In most cases, it is not the lack of processes or much-needed real-time links that drive a company to switch to S/4. It is usually the pressure to switch to the new technology within the timeframe defined by SAP. In most cases, Hana databases already exist in the companies, which are often still lolling around unused in the sun or are only used marginally. With S/4, the company's own processes also run efficiently and you can get back to your day-to-day business. Here, however, we want to focus more on the effects on licensing costs.
To move to the S/4 world, SAP offers the brownfield approach, Product Conversion, or the new contract approach, Contract Conversion. Both variants have their advantages and disadvantages. It depends on many points which path one ideally takes.
Advantages and disadvantages
With the product conversion, the legacy license portfolio can be left largely as it is. Two additional components must be purchased from SAP during the conversion: the Hana Runtime Edition for Applications & SAP BW - New/Subsequent and the S/4 Enterprise Management for ERP Customers, as a flat fee around 9000 euros. Now you have the option of continuing to use your old licenses as usual and only touching the usual processes to a limited extent - however, the deadline here is 2027. By this time, the company must have switched completely to the S/4 product line, otherwise additional costs will arise due to further maintenance costs.
The disadvantage of product conversion is the lack of license optimization options. This means that the existing shelfware remains on the shelf. The old contracts also remain in place, only a new one is added. With Contract Conversion, the new contract approach takes effect. The company has the option of returning all existing license values in full to SAP and offsetting them as a credit against the new S/4 contract. This means that new purchases can now be made. Once the contract has been signed, only the one new contract is valid, which brings real transparency to license management. This sounds tempting at first, but the devil is in the details here, too: SAP must approve the contract conversion and usually only does so if the new contract is at least ten percent higher than the old contract.
Since many products are measured differently under S/4 than in the old ERP world, you often have to compare apples and oranges. The user license costs may be reduced, but a new metric is added. The topic of digital access, which is still treated stepmotherly by the majority of companies, is a new addition.

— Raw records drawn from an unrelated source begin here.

(* ===== verification/Users.v ===== *)
(** * Users: registration and the profile routes

    [backend/controllers/authController.js] registers users, returns the
    profile, and updates it.  The users collection of [models/User.js] is
    a list of [user_doc] (from [Auth]) with a counter that stands for the
    fresh [ObjectId] of each new document.  The schema's [pre('save')]
    hook hashes the password when a document is saved.
    [findByIdAndUpdate] writes the update directly and runs the schema's
    validators ([runValidators: true]), but not the [save] hook.

    The fields of the schema that this model does not keep (name, phone,
    address, profile, isActive) are not modelled, nor are updates to them.
    The [express-validator] chains of [routes/auth.js] are the verdict
    [valid], as in [Auth.login].  The email reaches the handler already
    normalised (lower case), so the schema's [lowercase] leaves it.  Of the
    schema validators that [save] runs, the chains imply [required],
    [minlength] and [maxlength]; the [enum] of [role] and the [match] of
    [email] ([email_match]) are checked on [save]. *)

From S2P Require Import Prelude Js Booking Router Auth Payments.
Open Scope Z_scope.
Open Scope maid_scope.

Record users_db : Type := mkUsers { udocs : list user_doc; next_uid : Z }.

(** ** Casting body values to the schema's types *)

(** The [enum: ['customer', 'maid', 'admin']] of [role]. *)
Definition role_of_string (s : string) : option role :=
  if String.eqb s "customer" then Some Customer
  else if String.eqb s "maid" then Some Maid
  else if String.eqb s "admin" then Some Admin
  else None.

(** A [String] path: numbers and booleans are cast to their text; [null]
    fails the [required] validator; an object is a cast error. *)
Definition cast_string (v : jsval) : option string :=
  match v with
  | JString s => Some s
  | JNumber _ | JBool _ => Some (js_to_string v)
  | _ => None
  end.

However, there is also an advantage in contract conversion: With a precise user analysis, optimization potential can be found and exploited in the largest license block. SAP's matching table for this is very rough. Such an analysis determines which user does what and which S/4 license will really be needed in the future. This can open up huge optimization potential. A shelfware analysis with return also saves money in the future.
That leaves SAP's approach of ten percent more revenue and the relatively stringent conversion from old to new. If the company manages to plan as far into the future as possible so that no further costs are incurred in the following years, a win-win situation can arise here. With an exact analysis and full knowledge of the future S/4 licensing landscape, it may be possible to achieve cost neutrality despite a one-time additional payment that occurs in both conversions. Exactly this analysis should be carried out, then it will also work with S/4!